A Pattern Similarity Metric

When doing pattern analysis with time series, a question that can come up is:

How similar are two patterns?

Obviously there can be multiple answers to this question and in typical Finance fashion we will construct a metric to provide us with an answer.

Let \{a_1, ..., a_n\} and \{b_1, ..., b_n\} be 2 sets of prices.
We can then take their percentage returns 
\{ra_2, ..., ra_n\} and \{rb_2, ..., rb_n\}.
Now we can consider the Euclidean Distance between the 2 series as a metric of similarity for the original time series of prices.
D = \sqrt{ (ra_2-rb_2)^2 ... (ra_n-rb_n)^2 }

This metric is quite versatile. Notice we get the percentage returns instead of log returns or just differencing the time series. This is done to eliminate the difference in pricing scales that often occurs between time series so we can have a robust tool to analyse lots of different data and compare them to each other.

Below is the implementation of such an idea in Python code.

import pandas as pd
import multiprocessing
import math
from joblib import Parallel, delayed
import itertools
from tqdm import tqdm
import numpy as np

class SimilarPatterns:

    def __init__(self, dataset, price_col,  date_col, step_range, test_pattern):
        self.dataset = dataset
        self.price_col = price_col
        self.date_col = date_col
        self.step_range = step_range
        self.test_pattern = test_pattern
        self.build_returns_col()
        self.pattern_database = self.build_pattern_database()
        self.ranked_patterns = self.pattern_rank()
        self.df = self.top100_rank()


    @staticmethod
    def dist(x,y):
        
        x = np.nan_to_num(x, copy=True, nan=0.0)
        y = np.nan_to_num(y, copy=True, nan=0.0)
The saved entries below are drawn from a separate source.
(** C2: an image that is kept and whose path names no phase is filed
    under the last phase already in [imagedata], which contains a phase
    token as every key does, and under ["training"] when [imagedata] has
    no key.  The image goes to the end of the list of that phase (a new
    last phase when it is ["training"] with no key), nothing else in
    [imagedata] changes, and the line [Phase ... was assumed when
    processing ...] is printed.  The keys are those gathering put there
    ([gather_images_keys]). *)
Theorem assumed_phase_is_observed_or_training
  (s0 : string) (cap : pyfloat) (st : GatherState)
  (label : LabelId) (full_label meta : string) (c : gmap LabelId Z) :
  keys_name_phases (imagedata st) ->
  guess_phase s0 = EmptyString ->
  has_valid_extension s0 = true ->
  guess_label _syn_cache s0 = Ok (label, full_label, meta) ->
  count_label label cap (counts st) = Some c ->
  exists phase st',
    gather_file _syn_cache s0 (guess_phase s0) cap st = Ok st'
    /\ phase = List.last (map fst (imagedata st)) "training"
    /\ ((exists key, In key (map fst (imagedata st)) /\ names_phase key = true) ->
        In phase (map fst (imagedata st)) /\ names_phase phase = true)
    /\ (~ (exists key, In key (map fst (imagedata st)) /\ names_phase key = true) ->
        phase = "training")
    /\ appended phase
         {| img_path := s0; img_label := label;
            img_full_label := full_label; img_meta := meta |}
         (imagedata st) (imagedata st')
    /\ counts st' = c
    /\ printed st'
       = printed st
           ++ ["Phase " +:+ phase +:+ " was assumed when processing " +:+ s0].
Proof.
  intros Hk Hp Hx Hl Hc.
  rewrite (gather_file_image _ _ _ _ _ _ _ Hx Hl), Hc, Hp.
  unfold place_image. cbn [Py.truthy negb].
  rewrite assume_loop_last.
  destruct (imagedata st) as [|kv d] eqn:Hd.
  - exists "training". eexists. split; [reflexivity|].
    cbn [map List.last Py.truthy negb imagedata counts printed].
    split; [reflexivity|]. split; [intros (key & [] & _)|].
    split; [reflexivity|]. split; [apply add_image_appended|].
    split; reflexivity.
  - set (keys := map fst (kv :: d)).
    assert (Hlast : List.last keys EmptyString = List.last keys "training")
      by (apply last_default; discriminate).
    set (phase := List.last keys "training") in *.
    assert (Hin : In phase keys).
    { rewrite <- Hlast, <- assume_loop_last.
      apply assume_loop_in. discriminate. }
    assert (Hn : names_phase phase = true).
    { apply in_map_iff in Hin as (kv' & Heq & Hin).
      unfold keys_name_phases in Hk. rewrite Forall_forall in Hk.
      apply list_elem_of_In in Hin. specialize (Hk _ Hin).
      now rewrite Heq in Hk. }
    exists phase. eexists. rewrite Hlast. rewrite (truthy_names_phase _ Hn).
    cbn [negb]. split; [reflexivity|].
    cbn [imagedata counts printed].
    split; [reflexivity|]. split; [auto|].
    split; [intros Hno; exfalso; apply Hno; exists phase; auto|].
    split; [apply add_image_appended|]. split; reflexivity.
Qed.
End GatherFacts.
Lemma step_state_never_board_full_witness :
  len (snake almost_won_4x4) < width almost_won_4x4 * height almost_won_4x4
  /\ step_state almost_won_4x4 (Some UP) ([] : Script) <> inl BoardFullError
  /\ exists s' r',
       step_state almost_won_4x4 (Some UP) ([] : Script) = inr (s', r').
Proof.
  exact (step_state_never_board_full script_choice_returns_member
           almost_won_4x4 (Some UP) [] almost_won_4x4_reachable eq_refl).
Defined.

(** C7 as stated fails on the non-fatal collision: running into the
    right wall while facing RIGHT returns a snake facing LEFT. *)
Lemma direction_reversed_after_wall :
  reachable (rng := script_choice) before_wall_4x4
  /\ game_over before_wall_4x4 = false
  /\ step_state before_wall_4x4 None ([] : Script) = inr (after_wall_4x4, [])
  /\ ~ direction after_wall_4x4 <> reverse (direction before_wall_4x4).
Proof.
  split; [exact before_wall_4x4_reachable | ].
  repeat split. intros H. apply H. reflexivity.
Qed.

Lemma direction_reversed_only_by_respawn_witness :
  (direction before_wall_4x4 = resolve_direction start_4x4_corner_food
                                                 (Some LEFT)
   /\ direction before_wall_4x4 <> reverse (direction start_4x4_corner_food))
  /\ direction after_wall_4x4 = _direction_from_snake (snake after_wall_4x4).
Proof.
  split.
  - apply (direction_reversed_only_by_respawn start_4x4_corner_food
             before_wall_4x4 (Some LEFT) ([] : Script) []);
      [reflexivity | discriminate | reflexivity | ].
    intros [H _]. discriminate H.
  - apply (direction_reversed_only_by_respawn before_wall_4x4
             after_wall_4x4 None ([] : Script) []);
      [reflexivity | discriminate | reflexivity | ].
    split; [reflexivity | simpl; lia].
Defined.
(** X24. A registration that fails leaves the records alone: the
    dictionary and the embedding files are as before (only the image may
    already have been saved), and with no usable name nothing at all is
    written. *)
Theorem failed_registration_keeps_records pil_image b nd age gender crime
    s e s' :
  add_criminal_from_pil pil_image b nd age gender crime s = (Raise e, s') ->
  criminal_data s' = criminal_data s /\ npy_files s' = npy_files s
  /\ (forall e', _normalize_details nd age gender crime = Raise e' -> s' = s).
Proof.
  unfold Registry.add_criminal_from_pil.
  destruct (_normalize_details nd age gender crime) as [who|e0].
  - destruct (FaceDetector.detect_faces_and_crops mask_predict
                (Some pil_image) b) as [[boxes crops] flags].
    destruct crops as [|crop more].
    + intros H. injection H as _ <-. now repeat split.
    + destruct (face_to_embedding crop) as [emb|e1]; [discriminate|].
      intros H. injection H as _ <-. now repeat split.
  - intros H. injection H as _ <-. now repeat split.
Qed.

(** X25. [delete_criminal] looks the stripped name up. A name that is
    not a key gives [False] and changes nothing; a key gives [True], the
    key is gone, the other records stay, and
    [load_all_criminals] no longer returns a record with that name. *)
Theorem delete_criminal_removes_record given s :
  unique_keys s ->
  let key := strip given in
  let '(ok, s') := delete_criminal given s in
  (ok = false -> s' = s /\ ~ In key (List.map fst (criminal_data s)))
  /\ (ok = true ->
      In key (List.map fst (criminal_data s))
      /\ unique_keys s'
      /\ (forall k v, In (k, v) (criminal_data s') <->
                      k <> key /\ In (k, v) (criminal_data s))
      /\ forall entries,
           outcome (load_all_criminals (npy_files s') (criminal_data s'))
           = Ok entries ->
           ~ In key (List.map name entries)).
Proof.
  intros Huniq key. unfold Registry.delete_criminal. fold key.
  destruct (dict_get (criminal_data s) key) as [d|] eqn:Hget.
  - split; [discriminate|]. intros _. cbn [criminal_data npy_files].
    split.
    { destruct (decide (key ∈ List.map fst (criminal_data s))) as [H | H];
        [now apply list_elem_of_In|].
      rewrite list_elem_of_In in H. apply dict_get_none in H. congruence. }
    split; [now apply dict_del_unique|].
    split; [intros k v; now apply dict_del_in|].
    intros entries Hload Hin.
    destruct (load_all_criminals_loaded _ _ _ Hload) as [_ Hnames].
    rewrite Hnames in Hin. apply List.in_map_iff in Hin.
    destruct Hin as ([k v] & Hk & Hin). cbn in Hk. subst k.
    apply List.filter_In in Hin. destruct Hin as [Hin _].
    apply (dict_del_in _ key key v Huniq) in Hin. now destruct Hin.
  - split; [|discriminate]. intros _. split; [reflexivity|].
    now apply dict_get_none.
Qed.

(** X26. The files of a record are named after the name with spaces
    replaced by underscores. Registering a second name that differs from
    a registered one only in spaces against underscores overwrites the
    first one's embedding file: from then on both records load the
    second embedding. *)
Theorem names_differing_in_spaces_share_files
    pil1 b1 nd1 age1 gender1 crime1 pil2 b2 nd2 age2 gender2 crime2
    s0 s1 s2 who1 who2 entries :
  unique_keys s0 ->
  add_criminal_from_pil pil1 b1 nd1 age1 gender1 crime1 s0 = (Ok tt, s1) ->
  add_criminal_from_pil pil2 b2 nd2 age2 gender2 crime2 s1 = (Ok tt, s2) ->
  _normalize_details nd1 age1 gender1 crime1 = Ok who1 ->
  _normalize_details nd2 age2 gender2 crime2 = Ok who2 ->
  p_name who1 <> p_name who2 ->
  replace_spaces (p_name who1) = replace_spaces (p_name who2) ->
  outcome (load_all_criminals (npy_files s2) (criminal_data s2)) = Ok entries ->
  exists emb2,
    npy_files s2 !! embedding_path (p_name who2) = Some (NpyArray emb2)
    /\ In (p_name who1) (List.map name entries)
    /\ forall r, In r entries ->
         name r = p_name who1 \/ name r = p_name who2 ->
         embedding r = Some emb2.
Proof.
  intros Huniq Hadd1 Hadd2 Hn1 Hn2 Hne Hsame Hload.
  apply add_criminal_ok_inv in Hadd1, Hadd2.
  destruct Hadd1 as (w1 & _ & _ & emb1 & Hw1 & _ & _ & Hdata1 & Hnpy1 & _).
  destruct Hadd2 as (w2 & _ & _ & emb2 & Hw2 & _ & _ & Hdata2 & Hnpy2 & _).
  rewrite Hn1 in Hw1. injection Hw1 as <-.
  rewrite Hn2 in Hw2. injection Hw2 as <-.
  assert (unique_keys s1) as Huniq1.
  { unfold unique_keys. rewrite Hdata1. now apply dict_set_unique. }
  assert (embedding_path (p_name who1) = embedding_path (p_name who2)) as Hpath.
  { unfold embedding_path. now rewrite Hsame. }
  assert (npy_files s2 !! embedding_path (p_name who2) = Some (NpyArray emb2))
    as Hfile by (rewrite Hnpy2; apply lookup_insert_eq).
  exists emb2. split; [exact Hfile|].
  destruct (load_all_criminals_loaded _ _ _ Hload) as [Hall Hnames].
  destruct (registered_record_loads s1 s2 who2 emb2 entries Huniq1 Hdata2
              Hnpy2 Hload) as [_ Hsecond].
  assert (In (p_name who1, stored_details who1) (criminal_data s2)) as Hin1.
  { rewrite Hdata2. apply dict_set_other; [exact Hne|].
    rewrite Hdata1. apply dict_set_in. }
  split.
  - rewrite Hnames. apply List.in_map_iff.
    exists (p_name who1, stored_details who1). split; [reflexivity|].
    apply List.filter_In. split; [exact Hin1|].
    apply bool_decide_eq_true. cbn [snd stored_details d_embedding].
    rewrite Hpath, (embedding_path_usable _ _ _ Hfile). eauto.
  - intros r Hr [Hname | Hname]; [|now apply Hsecond].
    rewrite Forall_forall in Hall.
    destruct (Hall r) as (d & p & a & Hin & Hd & Hp & Ha);
      [now apply list_elem_of_In|].
    rewrite Hname, Hdata2 in Hin.
    apply dict_set_in_inv in Hin; [|exact Huniq1].
    destruct Hin as [[Heq _] | [_ Hin]]; [now elim Hne|].
    rewrite Hdata1 in Hin. apply dict_set_in_inv in Hin; [|exact Huniq].
    destruct Hin as [[_ ->] | [Hne' _]]; [|now elim Hne'].
    cbn in Hd. injection Hd as <-. rewrite Hpath, Hfile in Hp.
    injection Hp as <-. exact Ha.
Qed.

(** X27. A registered face reaches the gallery: after a successful
    registration and [_invalidate_db_cache], as the upload endpoint
    does, [_load_db_bundle] rebuilds the bundle, and when the files load
    it holds a record with the registered name at some index and, at
    the same index of the embeddings, the embedding written. *)
Theorem registered_face_reaches_gallery pil_image b nd age gender crime
    s s' cache entries :
  unique_keys s ->
  add_criminal_from_pil pil_image b nd age gender crime s = (Ok tt, s') ->
  outcome (load_all_criminals (npy_files s') (criminal_data s')) = Ok entries ->
  exists who emb i r,
    _normalize_details nd age gender crime = Ok who
    /\ npy_files s' !! embedding_path (p_name who) = Some (NpyArray emb)
    /\ fst (fst (Adapter._load_db_bundle false
                   (Adapter._invalidate_db_cache cache)
                   (npy_files s') (criminal_data s'))) !! i = Some r
    /\ name r = p_name who
    /\ snd (fst (Adapter._load_db_bundle false
                   (Adapter._invalidate_db_cache cache)
                   (npy_files s') (criminal_data s'))) !! i = Some emb.
Proof.
  intros Huniq Hadd Hload. apply add_criminal_ok_inv in Hadd.
  destruct Hadd as (who & _ & _ & emb & Hnorm & _ & _ & Hdata & Hnpy & _).
  destruct (registered_record_loads s s' who emb entries Huniq Hdata Hnpy
              Hload) as [Hin Hemb].
  apply List.in_map_iff in Hin. destruct Hin as (r & Hname & Hr).
  pose proof Hr as Hr'. apply list_elem_of_In, list_elem_of_lookup in Hr'.
  destruct Hr' as [i Hi].
  pose proof (fresh_bundle_aligned (npy_files s') (criminal_data s') None)
    as [_ Halign].
  unfold Adapter._invalidate_db_cache.
  assert (fst (Adapter._load_db_bundle false None (npy_files s')
                 (criminal_data s'))
          = fst (Adapter._load_db_bundle true None (npy_files s')
                   (criminal_data s'))) as Heq by reflexivity.
  rewrite Heq.
  assert (fst (fst (Adapter._load_db_bundle true None (npy_files s')
                      (criminal_data s'))) = entries) as Hentries.
  { unfold Adapter._load_db_bundle. cbn [fst]. now rewrite Hload. }
  exists who, emb, i, r. split; [exact Hnorm|].
  split; [rewrite Hnpy; apply lookup_insert_eq|].
  split; [now rewrite Hentries|]. split; [exact Hname|].
  rewrite <- (Hemb r Hr Hname). symmetry. apply Halign.
  now rewrite Hentries.
Qed.

End RegistryFacts.

Section RegistryWitnesses.

Import Faces Registry RegistrySamples.
Local Open Scope string_scope.

Lemma registered_face_round_trip_witness :
  exists who crop more emb,
    _normalize_details (Positional (Some "John Doe")) None None None = Ok who
    /\ snd (fst (FaceDetector.detect_faces_and_crops no_mask
                   (Some picture) face_left)) = crop :: more
    /\ embed_by_corner crop = Ok emb
    /\ unique_keys john_registered
    /\ List.map fst (criminal_data john_registered)
       = match dict_get (criminal_data empty_store) (p_name who) with
         | Some _ => List.map fst (criminal_data empty_store)
         | None => (List.map fst (criminal_data empty_store) ++ [p_name who])%list
         end
    /\ forall entries,
         outcome (load_all_criminals (npy_files john_registered)
                    (criminal_data john_registered)) = Ok entries ->
         In (p_name who) (List.map name entries)
         /\ forall r, In r entries -> name r = p_name who ->
                      embedding r = Some emb.
Proof.
  apply (registered_face_round_trip no_mask embed_by_corner picture face_left
           (Positional (Some "John Doe")) None None None empty_store
           john_registered).
  - apply List.NoDup_nil.
  - reflexivity.
Defined.

Lemma failed_registration_keeps_records_witness :
  let s' := snd (register no_face "John Doe" john_registered) in
  criminal_data s' = criminal_data john_registered
  /\ npy_files s' = npy_files john_registered
  /\ (forall e',
        _normalize_details (Positional (Some "John Doe")) None None None
        = Raise e' -> s' = john_registered).
Proof.
  apply (failed_registration_keeps_records no_mask embed_by_corner picture
           no_face (Positional (Some "John Doe")) None None None
           john_registered ValueError).
  reflexivity.
Defined.

Lemma delete_criminal_removes_record_witness :
  let key := strip_spaces "  John Doe " in
  let '(ok, s') := delete_criminal strip_spaces "  John Doe " john_registered in
  (ok = false ->
   s' = john_registered
   /\ ~ In key (List.map fst (criminal_data john_registered)))
  /\ (ok = true ->
      In key (List.map fst (criminal_data john_registered))
      /\ unique_keys s'
      /\ (forall k v, In (k, v) (criminal_data s') <->
                      k <> key /\ In (k, v) (criminal_data john_registered))
      /\ forall entries,
           outcome (load_all_criminals (npy_files s') (criminal_data s'))
           = Ok entries ->
           ~ In key (List.map name entries)).
Proof.
  apply (delete_criminal_removes_record strip_spaces "  John Doe "
           john_registered).
  apply List.NoDup_cons; [intros []|apply List.NoDup_nil].
Defined.

Lemma names_differing_in_spaces_share_files_witness :
  exists emb2,
    npy_files both_registered !! embedding_path "John_Doe"
    = Some (NpyArray emb2)
    /\ In "John Doe"
         (List.map name
            [ {| name := "John Doe"; age := None; gender := None;
                 crime := None; image := Some (image_path "John Doe");
                 embedding := Some unit_y |};
              {| name := "John_Doe"; age := None; gender := None;
                 crime := None; image := Some (image_path "John_Doe");
                 embedding := Some unit_y |} ])
    /\ forall r,
         In r
            [ {| name := "John Doe"; age := None; gender := None;
                 crime := None; image := Some (image_path "John Doe");
                 embedding := Some unit_y |};
              {| name := "John_Doe"; age := None; gender := None;
                 crime := None; image := Some (image_path "John_Doe");
                 embedding := Some unit_y |} ] ->
         name r = "John Doe" \/ name r = "John_Doe" ->
         embedding r = Some emb2.
Proof.
  apply (names_differing_in_spaces_share_files no_mask embed_by_corner
           picture face_left (Positional (Some "John Doe")) None None None
           picture face_right (Positional (Some "John_Doe")) None None None
           empty_store john_registered both_registered
           {| p_name := "John Doe"; p_age := None; p_gender := None;
              p_crime := None |}
           {| p_name := "John_Doe"; p_age := None; p_gender := None;
              p_crime := None |}).
  - apply List.NoDup_nil.
  - reflexivity.
  - reflexivity.
  - reflexivity.
  - reflexivity.
  - discriminate.
  - reflexivity.
  - vm_compute. reflexivity.
Defined.
(** [np.nanargmin] returns the index of a value that, with NaN read as
    [+inf], no value of the array is below; it returns whenever some
    value is not NaN. *)
Lemma np_nanargmin_Ok l i :
  np_nanargmin l = Ok i ->
  exists least,
    l !! i = Some least
    /\ Exists (fun w => w <> NaN) l
    /\ (forall j w, l !! j = Some w ->
        flt_ltb (nan_to_inf w) (nan_to_inf least) = false).
Proof.
  unfold np_nanargmin. intros H.
  destruct l as [|x l]; [discriminate|].
  cbn [length Nat.eqb negb andb] in H.
  destruct (forallb isnan (x :: l)) eqn:Hall; [discriminate|].
  cbn [map np_argmin] in H. injection H as <-.
  pose proof (argmin_from_spec (map nan_to_inf l) 1 (0%nat, nan_to_inf x)) as Hs.
  cbn zeta in Hs.
  destruct Hs as (_ & Hwhere & Hleast & Hfirst).
  { apply Forall_forall. intros w Hw. apply list_elem_of_fmap in Hw as (v & -> & _).
    apply nan_to_inf_not_nan. }
  { apply nan_to_inf_not_nan. }
  set (r := argmin_from (map nan_to_inf l) 1 (0%nat, nan_to_inf x)) in *.
  cbn [snd] in Hfirst.
  assert (Hat : exists least, (x :: l) !! fst r = Some least
                              /\ nan_to_inf least = snd r).
  { destruct Hwhere as [->|(j & Hj & ->)].
    - exists x. done.
    - rewrite list_lookup_fmap in Hj.
      destruct (l !! j) as [v|] eqn:Hv; [|discriminate].
      exists v. cbn in *. split; [exact Hv | congruence]. }
  destruct Hat as (least & Hat & Heq).
  exists least. split; [exact Hat|]. split.
  - apply Exists_exists.
    assert (Hex : exists w, In w (x :: l) /\ isnan w = false).
    { apply not_true_iff_false in Hall.
      destruct (existsb (fun w => negb (isnan w)) (x :: l)) eqn:He.
      - apply existsb_exists in He as (w & Hw & Hn). exists w.
        split; [exact Hw|]. by destruct (isnan w).
      - exfalso. apply Hall. apply forallb_forall. intros w Hw.
        destruct (isnan w) eqn:Hn; [done|]. 
        assert (existsb (fun w => negb (isnan w)) (x :: l) = true).
        { apply existsb_exists. exists w. by rewrite Hn. }
        congruence. }
    destruct Hex as (w & Hw & Hn). exists w.
    split; [by apply list_elem_of_In|]. by intros ->.
  - rewrite Heq. intros [|j] w Hw.
    + injection Hw as <-. exact Hfirst.
    + change (l !! j = Some w) in Hw. apply (Hleast j).
      rewrite list_lookup_fmap. by rewrite Hw.
Qed.
(* ===== verification/_CoqProject ===== *)
-Q . S2P
Prelude.v
NgxNumber.v
Base64.v
HttpRequestLine.v
HttpHeaderLine.v
HttpComplexUri.v
HttpChunked.v
RoundRobin.v
Vnswrr.v
Escape.v
Utf8.v
Crc32.v
Locks.v
HuffmanTables.v
HttpHuffman.v
HpackInt.v
HpackTable.v
NgxPrint.v
NgxTimes.v
RbTree.v
RbTreeShape.v
RbTreeInsert.v
RbTreeDelete.v
RbTreeSpec.v
EventTimer.v
RadixTree.v
Inet.v
Inet6.v
Cidr.v
Pool.v
HttpStatusLine.v
HttpUri.v
HttpParams.v
Digest.v
Md5.v
Sha1.v
Queue.v
LimitReq.v
LimitReqRate.v
LimitReqHandler.v
Slab.v
SlabPages.v
SlabRuns.v
SlabBits.v
SlabChunks.v
SlabSpec.v
SlabPool.v
SlabClients.v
        if len(x) > len(y):

            y_zero_pad = np.append(y, [0 for i in range( len(x) - len(y) )],
            axis=0)

            D = np.linalg.norm(x-y_zero_pad)
        elif len(y) > len(x):

            x_zero_pad = np.append(x, [0 for i in range( len(y) - len(x) )],
            axis=0)

            D = np.linalg.norm(x_zero_pad-y)
        else:
            D = np.linalg.norm(x-y)

        return D

    @staticmethod
    def sliding_window(df, step):

        patterns = []
        
        for i in range(len(df)):
            if i < len(df) - step:
                patterns.append( df[i:i+step] )

        return patterns

    @staticmethod
    def returns_col(df, price_col):

        df['returns'] = df[price_col].pct_change().fillna(method='bfill')

        return df

    @staticmethod
    def marked_pattern(df, df_pattern, date_col):

        pattern_mark = []
        df_dates = [dt[:10] for dt in df[date_col]]
        df_pattern_dates = [dt[:10] for dt in df_pattern[date_col]]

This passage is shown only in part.